### DIRECTIONS FOR THIS TASK:
The answer must be every line of the records below that holds the word "BulkLengthMismatch".

### MATERIAL FOR THE TASK:
(* ===== verification/BulkTransfer.v ===== *)
(** The receiver side of a bulk transfer ([remote_transport/bulk.rs]):
    [RemoteBulkTransferState], and the bounded reference
    [RemoteBulkTransferRef] application messages carry instead of the bytes.

    The counter [next_chunk_index] is a [u32] bumped with a plain [+= 1]; it is
    kept at its width, so the model panics where the code does. *)

From S2P Require Import Prelude.
From S2P Require Import Lane.
From S2P Require Import ProtocolId.
From S2P Require Import WireScalar.
From S2P Require Import Frame.
From S2P Require Import Bulk.
From stdpp Require Import options.
Set Warnings "-clear-no-such-hyp".

(** bulk.rs:516-521 RemoteBulkStatus. *)
Inductive RemoteBulkStatus := Active | Completed | Aborted.

#[export] Instance RemoteBulkStatus_eq_dec : EqDecision RemoteBulkStatus.
Proof. solve_decision. Defined.

Section transfer.
Context `{Sha256}.

(** bulk.rs:527-540 RemoteBulkTransferState. *)
Record RemoteBulkTransferState := mkTransfer {
  bt_transfer_id : RemoteTransferId;
  bt_mime_class : RemoteBulkMimeClass;
  bt_declared_total : option Z;
  bt_expected_sha256 : option bytes;
  bt_max_total_length : Z;
  bt_next_chunk_index : Z;
  bt_received : Z;
  bt_unacknowledged : Z;
  bt_window_limit : Z;
  bt_hasher : Hasher;
  bt_status : RemoteBulkStatus;
}.

(** bulk.rs:555-570 RemoteBulkTransferState::begin. *)
Definition transfer_begin (b : RemoteBulkBegin) : RemoteTransportResult RemoteBulkTransferState :=
  _ ← begin_validate b;
  Ok (mkTransfer (bb_transfer_id b) (bb_mime_class b) (bb_total_length b) (bb_expected_sha256 b)
        (bb_max_total_length b) 0 0 0 MAX_RECEIVER_WINDOW_BYTES hasher_new Active).

(** Field updates: the counters of an accepted chunk; status and window. *)
Definition set_progress (t : RemoteBulkTransferState) (index received unacked : Z) (h : Hasher) :=
  mkTransfer (bt_transfer_id t) (bt_mime_class t) (bt_declared_total t) (bt_expected_sha256 t)
    (bt_max_total_length t) index received unacked (bt_window_limit t) h (bt_status t).
Definition set_status (t : RemoteBulkTransferState) (st : RemoteBulkStatus) (unacked : Z) :=
  mkTransfer (bt_transfer_id t) (bt_mime_class t) (bt_declared_total t) (bt_expected_sha256 t)
    (bt_max_total_length t) (bt_next_chunk_index t) (bt_received t) unacked (bt_window_limit t)
    (bt_hasher t) st.

(** bulk.rs:589-591 RemoteBulkTransferState::acknowledge. *)
Definition acknowledge (t : RemoteBulkTransferState) (n : Z) : RemoteBulkTransferState :=
  set_status t (bt_status t) (saturating_sub (bt_unacknowledged t) n).

(** bulk.rs:593-602 RemoteBulkTransferState::ensure_active. *)
Definition ensure_active (t : RemoteBulkTransferState) : RemoteTransportResult unit :=
  match bt_status t with
  | Active => Ok tt
  | Completed => Err (bulk_err BulkAlreadyComplete)
  | Aborted => Err (bulk_err BulkLateChunk)
  end.

(** bulk.rs:604-609 RemoteBulkTransferState::ensure_same_transfer. *)
Definition ensure_same_transfer (t : RemoteBulkTransferState) (id : RemoteTransferId)
    : RemoteTransportResult unit :=
  if decide (id_bytes id = id_bytes (bt_transfer_id t)) then Ok tt
  else Err (bulk_err BulkUnknownTransfer).

(** The guards of [accept_chunk]; the value is the projected length. *)
Definition chunk_guard (t : RemoteBulkTransferState) (c : RemoteBulkChunk)
    : RemoteTransportResult Z :=
  _ ← ensure_active t;
  _ ← ensure_same_transfer t (bc_transfer_id c);
  if MAX_BULK_CHUNK_PAYLOAD_BYTES <? zlen (bc_bytes c)
  then Err (err_with_size PayloadCapExceeded Bulk (zlen (bc_bytes c))) else
  if negb (bc_chunk_index c =? bt_next_chunk_index t) then Err (bulk_err BulkChunkIndexGap) else
  if negb (bc_offset c =? bt_received t) then Err (bulk_err BulkOffsetGap) else
  projected ← ok_or (checked_add (bt_received t) (zlen (bc_bytes c))) (bulk_err BulkTransferLimit);
  if bt_max_total_length t <? projected then Err (bulk_err BulkClassLimit) else
  if MAX_TRANSFER_BYTES <? projected then Err (bulk_err BulkTransferLimit) else
  if (match bt_declared_total t with Some total => total <? projected | None => false end)
  then Err (bulk_err BulkWindowOvershoot) else
  unacked ← add_in U64_MAX (bt_unacknowledged t) (zlen (bc_bytes c));
  if bt_window_limit t <? unacked then Err (bulk_err BulkWindowOvershoot) else
  Ok projected.

(** bulk.rs:611-654 RemoteBulkTransferState::accept_chunk. *)
Definition accept_chunk (t : RemoteBulkTransferState) (c : RemoteBulkChunk)
    : RemoteBulkTransferState * RemoteTransportResult unit :=
  match chunk_guard t c with
  | Err e => (t, Err e)
  | Panic => (t, Panic)
  | Ok projected =>
      let h := hasher_update (bt_hasher t) (bc_bytes c) in
      let unacked := bt_unacknowledged t + zlen (bc_bytes c) in
      match add_in U32_MAX (bt_next_chunk_index t) 1 with
      | Ok index => (set_progress t index projected unacked h, Ok tt)
      | Err e => (t, Err e)
      | Panic => (set_progress t (bt_next_chunk_index t) projected unacked h, Panic)
      end
  end.

(** The guards of [complete]. *)
Definition complete_guard (t : RemoteBulkTransferState) (c : RemoteBulkComplete)
    : RemoteTransportResult unit :=
  _ ← ensure_active t;
  _ ← ensure_same_transfer t (bk_transfer_id c);
  if negb (bk_final_length c =? bt_received t) then Err (bulk_err BulkLengthMismatch) else
  if (match bt_declared_total t with
      | Some declared => negb (declared =? bk_final_length c) | None => false end)
  then Err (bulk_err BulkLengthMismatch) else
  if negb (bool_decide (hasher_finalize (bt_hasher t) = bk_sha256 c))
  then Err (bulk_err BulkDigestMismatch) else
  if (match bt_expected_sha256 t with
      | Some expected => negb (bool_decide (expected = bk_sha256 c)) | None => false end)
  then Err (bulk_err BulkDigestMismatch) else
  Ok tt.

(** bulk.rs:658-682 RemoteBulkTransferState::complete. *)
Definition transfer_complete (t : RemoteBulkTransferState) (c : RemoteBulkComplete)
    : RemoteBulkTransferState * RemoteTransportResult unit :=
  match complete_guard t c with
  | Err e => (t, Err e)
  | Panic => (t, Panic)
  | Ok _ => (set_status t Completed 0, Ok tt)
  end.

(** bulk.rs:685-698 RemoteBulkTransferState::abort. *)
Definition transfer_abort (t : RemoteBulkTransferState) (a : RemoteBulkAbort)
    : RemoteBulkTransferState * RemoteTransportResult unit :=
  match ensure_same_transfer t (ba_transfer_id a) with
  | Err e => (t, Err e)
  | Panic => (t, Panic)
  | Ok _ =>
      match bt_status t with
      | Aborted => (t, Ok tt)
      | Completed => (t, Err (bulk_err BulkAlreadyComplete))
      | Active => (set_status t Aborted 0, Ok tt)
      end
  end.

(** bulk.rs:701-706 RemoteBulkTransferState::running_digest. *)
Definition running_digest (t : RemoteBulkTransferState) : bytes := hasher_finalize (bt_hasher t).

(** ** Executions *)

Inductive transfer_op :=
| OpChunk (c : RemoteBulkChunk)
| OpComplete (c : RemoteBulkComplete)
| OpAbort (a : RemoteBulkAbort)
| OpAck (n : Z).

Definition transfer_step (t : RemoteBulkTransferState) (op : transfer_op)
    : RemoteBulkTransferState * RemoteTransportResult unit :=
  match op with
  | OpChunk c => accept_chunk t c
  | OpComplete c => transfer_complete t c
  | OpAbort a => transfer_abort t a
  | OpAck n => (acknowledge t n, Ok tt)
  end.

### SOLUTION TO THE EXERCISE:
  if negb (bk_final_length c =? bt_received t) then Err (bulk_err BulkLengthMismatch) else
  then Err (bulk_err BulkLengthMismatch) else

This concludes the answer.